I was part of a group that attempted a new definition and arrived not at a precise set of words but a move “towards the ability to adapt and self manage in the face of social, physical, and emotional challenges.” This is close to Illich’s 1974 conception of health as “the intensity of autonomous coping ability,” but in an introduction to a 1995 edition of Limits to Medicine Illich rejected that definition: “I neglected the transformation of the experience of body and soul when wellbeing comes to be expressed by a term that implies functions, feedback, and their regulation.” I don’t fully understand this, but I think that Illich worried that his original definition means that people would fall back into the arms of health or system engineers. Illich wasn’t keen on professionals, and I’m by no means sure that he would have been an enthusiastic member of the Collaborative.
This debate over what is health is akin to the debates over what are art, poetry, freedom, or happiness. There never can be an agreed operational definition, and the Creating Health Collaborative sidestep the problem by declaring that health is whatever a community defines it to be. If it’s the removal of dog shit and the installation of street lamps, then that’s what it is—and the community finding a way to make that happen will in itself be a health-creating process. Indeed, the process may be closer to health than the outcome. (Perhaps the word health is being stretched to a point where it’s no longer useful at all, perhaps a problem for a collaborative that is trying to create it.)
Searching for my community
Although I’ve confidently declared that community is the right level to intervene, I’m not sure how I’d characterise “my community.” I live in a big house in a well to do street in Lambeth. I know quite a few people in the street, and some I’m sure would come to my funeral or even bring me soup if I become ill. Tomorrow I’m going to a street party, but I know that mutual loathing will stop some people going and may put a chill on the party.
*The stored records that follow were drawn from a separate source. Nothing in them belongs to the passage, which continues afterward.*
Lemma legal_in_same t t' r r' : rows_in (d_session r) t' = rows_in (d_session r) t → same_debate r r' → legal_in t r → legal_in t' r'.
Proof.
  intros Er (Es & Erl & _ & _ & Ero & _) (tr & Ht & Hl). exists tr. rewrite Es, Erl, Ero. split; [|done]. unfold transcript_in in *. by rewrite Er.
Qed.
Lemma rows_in_other_snoc t' t sid e : entries t' = entries t ++ [e] → e_session e ≠ sid → rows_in sid t' = rows_in sid t.
Proof. intros E Hne. unfold rows_in. rewrite E, List.filter_app. cbn. rewrite bool_decide_eq_false_2 by done. by rewrite app_nil_r. Qed.
Lemma rows_in_other_update t' t sid sid' slot f : entries t' = update_where (is_entry sid' slot) f (entries t) → sid' ≠ sid → (∀ e, e_session (f e) = e_session e) →
  rows_in sid t' = rows_in sid t.
Proof.
  intros E Hne Hf. unfold rows_in. rewrite E. clear E. induction (entries t) as [|e l IH]; [done|]. unfold update_where in *. cbn [map List.filter].
  rewrite IH. unfold is_entry. destruct (bool_decide (e_session e = sid')) eqn:Eb; cbn [andb]; [|done].
  apply bool_decide_eq_true in Eb. destruct (e_slot e =? slot); [rewrite Hf|]; rewrite Eb; by rewrite bool_decide_eq_false_2.
Qed.
Lemma transcript_parse t o sid tr e : dwf (t, o) → transcript_in t sid tr → e ∈ entries t → e_session e = sid →
  ∃ x, ParseEntry (e_kind e) (e_canon e) = Ok x ∧ tr !! e_slot e = Some (stored_of e x).
Proof.
  intros Hw Ht He Es. pose proof (rows_in_slots _ _ sid Hw) as Hd. unfold transcript_in in Ht.
  assert (e ∈ rows_in sid t) as Hin by (apply list_elem_of_In, filter_In; split; [by apply list_elem_of_In|by apply bool_decide_eq_true]).
  clear He Es. revert Ht Hd Hin. generalize (∅ : transcript) as m. induction (rows_in sid t) as [|y l IH]; intros m; [by intros _ _ ?%elem_of_nil|].
  cbn [parse_rows map]. destruct (ParseEntry (e_kind y) (e_canon y)) as [x|] eqn:Ex; [|done]. intros Ht [Hn Hd]%NoDup_cons Hin.
  apply elem_of_cons in Hin as [->|Hin]; [|by apply (IH _ Ht)]. exists x. split; [done|].
  pose proof (parse_rows_insert l _ tr (e_slot y) (stored_of y x) Ht Hn) as Hp. rewrite insert_insert_eq in Hp. unfold stored_of in Hp at 1.
  rewrite Ht in Hp. injection Hp as Hp. by rewrite Hp, lookup_insert_eq.
Qed.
The street doesn’t seem to be my community. Recently I voted in the London elections, but I can’t conceive of my ward, borough, or city as my community. Perhaps it’s the people I have most contact with, but most of the contact is electronic—and the people are scattered around the world. That can’t be a sensible “community” in which to intervene to create health.
So I’m left with the worry that the collaborative is mostly concerned with “poor folks,” not rich people like me. Perhaps that’s not a problem because poorer people have much higher levels of ill health. We rich can look after ourselves, but any enterprise that concentrates purely on the poor runs the risk of being patronising and creating stigma.
Experiment and report back
The Collaborative can’t define community beyond favouring “an inclusive definition,” so perhaps we shouldn’t pay too much attention to a Collaborative that can’t define what it is trying to create nor the space within which it is trying to create it. But that would be a mistake. The Collaborative is trying to do something difficult, return health to the people, and this is a hugely complex task, one that was beyond Illich, who was a thinker not a doer. The Collaborative is rightly putting the emphasis on doing—and then reporting back on its learning.
Their recent report should be read as a report back with all the uncertainty that learning implies. “In order to arrive at what you do not know,” writes T S Eliot, “You must go by a way which is the way of ignorance.” Embracing our ignorance is the first step to learning.
Richard Smith was the editor of The BMJ until 2004.